Blockchain Forensics
Overview
Blockchain forensics traces stolen or misappropriated cryptocurrency across multiple chains — Bitcoin, Ethereum, Tron, BNB Chain, Polygon, Solana, and major stablecoins (USDT, USDC). We identify wallet clusters, follow funds across bridges and decentralized exchanges, and attribute addresses to known services and, where possible, individuals. Output is calibrated for civil litigation, insurance claims, regulatory complaints (SEC, CFTC, FBI IC3), and coordinated exchange takedowns.
Who It's For
- Victims of crypto theft, exchange hacks, or investment fraud
- Attorneys litigating crypto-related civil cases
- DAO treasuries and crypto startups hit by exploits
- Families affected by romance or "pig butchering" scams
- Insurance carriers investigating crypto-related claims
Typical Deliverables
- Multi-chain transaction-flow report with visual graphs
- Wallet attribution and exchange identification
- Suspicious activity reports (SAR) formatted for regulators
- Subpoena-ready exchange targets and freeze requests
- Expert declaration suitable for court submission
Frequently Asked Questions
How much of my stolen crypto can realistically be recovered?
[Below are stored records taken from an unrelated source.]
(** The state with the parts an operation changes. *)
Definition prot_upd (p : dhd_prot) (d : dhd_pub) (rings : list msgbuf_ring) (m : dhd_pktid_map)
    (log : list effect) (act : Z) : dhd_prot :=
  {| p_pub := d; p_flow_ring_table := p_flow_ring_table p; p_info := p_info p; h2d_rings := rings;
     pktid_map_handle := m; active_tx_count := act;
     txp_threshold := txp_threshold p; tx_metadata_offset := tx_metadata_offset p;
     rx_metadata_offset := rx_metadata_offset p; rxbufpost := rxbufpost p; max_rxbufpost := max_rxbufpost p;
     rx_dataoffset := rx_dataoffset p; rx_pktgetfail := rx_pktgetfail p; p_log := log |}.

(** The receive counters are the same. *)
Definition rx_same (p p' : dhd_prot) : Prop := rxbufpost p' = rxbufpost p /\ max_rxbufpost p' = max_rxbufpost p.

Section tx.
Context (ri : ring_info).

(** ** The flush *)
Lemma write_flush_ok p f r g :
  p_flow_ring_table p = true -> p_info p !! f = Some f -> aget (h2d_rings p) f = Some r ->
  index_wf ri (p_pub p) -> ring_ok ri (p_pub p) (p_log p) f r g (pend_items_count r) -> pend_run r g ->
  exists d' e r', dhd_prot_txdata_write_flush p f =
      Some (prot_upd p d' (<[Z.to_nat f := r']> (h2d_rings p)) (pktid_map_handle p) (p_log p ++ e) (active_tx_count p)) /\
    quiet f e /\ index_wf ri d' /\ arr_len d' = arr_len (p_pub p) /\
    ring_ok ri d' (p_log p ++ e) f r' g 0 /\ pend_items_count r' = 0 /\ item_len r' = item_len r /\
    forall w j, 0 <= j -> j <> f -> valid_ring (p_pub p) H2D (ring_id j) ->
      cell_val d' (Cell H2D w (ring_id j)) = cell_val (p_pub p) (Cell H2D w (ring_id j)).
Proof.
  intros Ht Hi Hr W Hok Hrun. pose proof (aget_lt _ _ _ Hr).
  unfold dhd_prot_txdata_write_flush. rewrite Ht, Hi. cbn [negb mbind option_bind]. rewrite Hr. cbn [mbind option_bind].
  destruct (Z.eqb_spec (pend_items_count r) 0) as [E|E]; cbn [negb].
  - exists (p_pub p), [], r. split.
    { rewrite <- (set_rings_same p f r Hr) at 1. unfold prot_upd. rewrite app_nil_r. done. }
    rewrite app_nil_r, <- E. split_and!; try done. constructor.
  - pose proof (ro_u _ _ _ _ _ _ _ Hok) as [Hu _].
    rewrite (Hrun E). destruct (announce_ok ri p f r g (pend_items_count r) _ W Hr Hok ltac:(lia) eq_refl)
      as (d' & e & -> & Hq & W' & Ha & Hok' & Hc).
    cbn [mbind option_bind]. change (h2d_rings (emit (set_pub p d') e)) with (h2d_rings p). rewrite Hr. cbn [mbind option_bind].
    rewrite ring_upd_eq by done. exists d', e, (set_pend r None 0). split; [done|]. split_and!; try done.
    by apply ring_ok_pend.
Qed.

(** ** The descriptor *)
Lemma host_txbuf_post_ok ifidx prio pktlen pa hdr meta id :
  length hdr = 14%nat ->
  forallb (fld_in 48) (host_txbuf_post ifidx prio pktlen pa hdr meta id) = true /\
  flds_disj (host_txbuf_post ifidx prio pktlen pa hdr meta id) = true.
Proof.
  intros Hl. unfold host_txbuf_post. destruct meta as [[ml mp]|];
    cbn -[Z.add Z.leb]; unfold fld_in, fld_disj; cbn -[Z.add Z.leb]; rewrite Hl; done.
Qed.

Lemma host_txbuf_post_desc rmo i ifidx prio pktlen pa hdr meta id d dir pk :
  2 <= i -> 0 <= id < 2 ^ 32 -> length hdr = 14%nat ->
  (forall o bs, (o, bs) ∈ host_txbuf_post ifidx prio pktlen pa hdr meta id -> ld_bytes d o (length bs) = Some bs) ->
  desc_ok rmo i d id (mk_item LOCKER_IS_BUSY dir PKTTYPE_DATA_TX (u16 pktlen) pk pa 0 0).
Proof.
  intros Hi Hid Hl Hd.
  assert (forall o k v, (o, le_bytes k v) ∈ host_txbuf_post ifidx prio pktlen pa hdr meta id ->
            0 <= v < 256 ^ Z.of_nat k -> ld k d o = Some v) as Hld.
  { intros o k v Hin Hv. apply Hd in Hin. rewrite length_le_bytes in Hin. unfold ld. rewrite Hin. cbn.
    by rewrite le_val_bytes. }
  pose proof (wrapu_range 16 pktlen ltac:(lia)). pose proof (wrapu_range 32 (Z.shiftr pa 32) ltac:(lia)).
  pose proof (wrapu_range 32 pa ltac:(lia)).
  unfold desc_ok. rewrite !(proj2 (Z.eqb_neq i _)) by lia. cbn [len PktidMap.pa].
  split_and!; apply Hld; try (unfold PHYSADDRHI, PHYSADDRLO; change (Z.of_nat 4) with 4; change (Z.of_nat 2) with 2;
    change (Z.of_nat 1) with 1; zlia); unfold host_txbuf_post; set_solver.
Qed.

(** ** dhd_prot_txdata *)

(** The message [d] that [dhd_prot_txdata] wrote for packet [b] under id [id]. *)
Definition tx_message (DMA_MAP : Z -> Z -> Z -> Z) (tmo : Z) (b : pktbuf) (ifidx id : Z) (d : list Z) : Prop :=
  let pktlen := u32 (Z.of_nat (length (pb_data b)) - ETHER_HDR_LEN) in
  exists hdr, ld_bytes (pb_data b) 0 14 = Some hdr /\ Z.of_nat (length d) = 48 /\
    forall o bs, (o, bs) ∈ host_txbuf_post ifidx (u8 (pb_prio b)) pktlen
        (DMA_MAP (pb_va b + ETHER_HDR_LEN) pktlen DMA_TX) hdr
        (if negb (tmo =? 0) && (tmo <=? u16 (pb_headroom b))
         then Some (tmo, DMA_MAP (pb_va b - tmo) tmo DMA_RX) else None) id ->
      ld_bytes d o (length bs) = Some bs.
Definition tx_item (DMA_MAP : Z -> Z -> Z -> Z) (b : pktbuf) : dhd_pktid_item :=
  let pktlen := u32 (Z.of_nat (length (pb_data b)) - ETHER_HDR_LEN) in
  mk_item LOCKER_IS_BUSY DMA_TX PKTTYPE_DATA_TX (u16 pktlen) (pb_pkt b)
    (DMA_MAP (pb_va b + ETHER_HDR_LEN) pktlen DMA_TX) 0 0.

(** The ring after the descriptor was written, before the flush. *)
Lemma tx_fill_ok p log f r g r1 off fs (P := Z.of_nat (length (g_sent g))) :
  0 <= f -> ring_ok ri (p_pub p) log f r g (pend_items_count r) -> pend_ok f r g -> item_len r = 48 ->
  granted ri (p_pub p) f r g (pend_items_count r) r1 1 -> r1 = set_wr (set_rd r (rd r1)) (wr r1) ->
  off = P mod max_items r * item_len r -> forallb (fld_in 48) fs = true -> flds_disj fs = true ->
  let r2 := set_pend r1 (if pend_items_count r =? 0 then Some off else start_addr r) (u16 (pend_items_count r + 1)) in
  exists mem mem2, va (dma_buf r1) = Some mem /\ st_fields mem off fs = Some mem2 /\
    let d := slot 48 mem2 (P mod max_items r) in
    let r3 := set_mem r2 mem2 in
    Z.of_nat (length d) = 48 /\ (forall o bs, (o, bs) ∈ fs -> ld_bytes d o (length bs) = Some bs) /\
    pend_items_count r3 = pend_items_count r + 1 /\ item_len r3 = 48 /\ max_items r3 = max_items r /\
    ring_ok ri (p_pub p) log f r3 (push g d) (pend_items_count r3) /\ pend_run r3 (push g d) /\
    (off <> (max_items r - 1) * item_len r -> 2 <= f -> pend_ok f r3 (push g d)).
Proof.
  intros Hf Hok [Hlen Hcom Hrun Hroom] Hil Hgr Es Hoff Hin Hdj r2.
  pose proof (ro_wf _ _ _ _ _ _ _ Hok) as Hw. pose proof (rw_max _ Hw) as Hmax.
  destruct (ro_mem _ _ _ _ _ _ _ Hok) as (mem & Emem & Hlm).
  assert (va (dma_buf r1) = Some mem) as Emem1 by (by rewrite Es).
  pose proof (Z.mod_pos_bound P (max_items r) ltac:(lia)) as Hq.
  destruct (st_fields_Some 48 mem off fs) as (mem2 & E2 & Hl2 & Hout & _); [nia|nia|done|].
  exists mem, mem2. do 2 (split; [done|]). cbv zeta.
  set (q := P mod max_items r) in *. set (d := slot 48 mem2 q). set (r3 := set_mem r2 mem2).
  pose proof (ro_u _ _ _ _ _ _ _ Hok) as [Hu0 Hu1].
  pose proof Hgr as (C & R & C' & Hc & HC' & _ & Hcap & Hfit & Hw1).
  destruct Hc as (HC & HR & HV & _). cbn [h_got h_sent h_ring ring_view] in HR, HV. fold P in HV, Hcap, Hfit, Hw1, Hroom, Hrun.
  set (u := pend_items_count r) in *.
  assert (pend_items_count r3 = u + 1) as Eu by (cbn; apply wrapu_small; lia).
  assert (Z.of_nat (length d) = 48) as Hld by (apply length_slot; [lia|lia|nia]).
  assert (ring_ok ri (p_pub p) log f r3 (push g d) (u + 1)) as Hok3.
  { apply (ring_post ri (p_pub p) log f r g u r1 1 r3 mem mem2 [d]); try done; cbn [r3 r2 set_mem set_pend set_dma_buf
      va dma_buf idx max_items item_len rd wr]; try (by rewrite Es); fold P; fold q.
    - intros j Hj. apply Hout. rewrite Hil in *. lia.
    - intros k Hk. cbn in Hk. assert (k = 0) as -> by lia. rewrite Z.add_0_r, Hil. done. }
  assert (pend_run r3 (push g d)) as Hrun3.
  { unfold pend_run. rewrite Eu. intros _. cbn [push pushes g_sent]. rewrite length_app. cbn [length].
    replace (Z.of_nat (length (g_sent g) + 1) - (u + 1)) with (P - u) by lia.
    replace (max_items r3) with (max_items r) by (cbn; by rewrite Es).
    replace (item_len r3) with (item_len r) by (cbn; by rewrite Es).
    cbn [r3 set_mem set_dma_buf start_addr r2 set_pend].
    destruct (Z.eqb_spec u 0) as [->|Hne]; [rewrite Z.sub_0_r; by f_equal|by apply Hrun]. }
  split_and!.
  - done.
  - intros o bs Hob. pose proof Hin as Hin'. rewrite forallb_forall in Hin'.
    specialize (Hin' (o, bs) ltac:(by apply list_elem_of_In)). unfold fld_in in Hin'. cbn [fst snd] in Hin'.
    apply andb_true_iff in Hin' as [H1%Z.leb_le H2%Z.leb_le].
    unfold d. rewrite ld_bytes_slot by lia. replace (q * 48) with off by (rewrite Hoff, Hil; done).
    apply (st_fields_ld 48 mem off fs mem2 o bs); [nia|nia|done..].
  - done.
  - cbn. by rewrite Es.
  - cbn. by rewrite Es.
  - by rewrite Eu.
  - done.
  - intros Hnl Hf2.
    constructor.
    + cbn. rewrite Es. exact Hlen.
    + intros; lia.
    + done.
    + intros _. rewrite Eu. cbn [push pushes g_sent]. rewrite length_app. cbn [length].
      replace (Z.of_nat (length (g_sent g) + 1) - (u + 1)) with (P - u) by lia.
      replace (max_items r3) with (max_items r) by (cbn; by rewrite Es).
      assert (q <> max_items r - 1) by (intros E; apply Hnl; rewrite Hoff, E; done).
      destruct (decide (u = 0)) as [E0|Hne].
      * rewrite E0, Z.sub_0_r. fold q. lia.
      * specialize (Hroom Hne). assert (q = (P - u) mod max_items r + u); [|lia].
        unfold q. replace P with (P - u + u) at 1 by lia. rewrite mod_step by lia.
        destruct (Z.eqb_spec ((P - u) mod max_items r + u) (max_items r)); lia.
Qed.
It depends on how fast the theft is detected and where the funds land. Coins that reach a compliant centralized exchange can often be frozen if we file the right requests quickly. Funds that stay in self-custody or reach non-compliant venues are harder to recover, though continued tracing often pressures the wrongdoer to settle.
Can forensic analysis identify a real person behind an anonymous wallet?
Sometimes directly, via clustering and exchange KYC; often indirectly, by tracing to an on-ramp or off-ramp where identity is disclosed. Combined with social-media and open-source intelligence, attribution success rates have improved substantially over the last five years.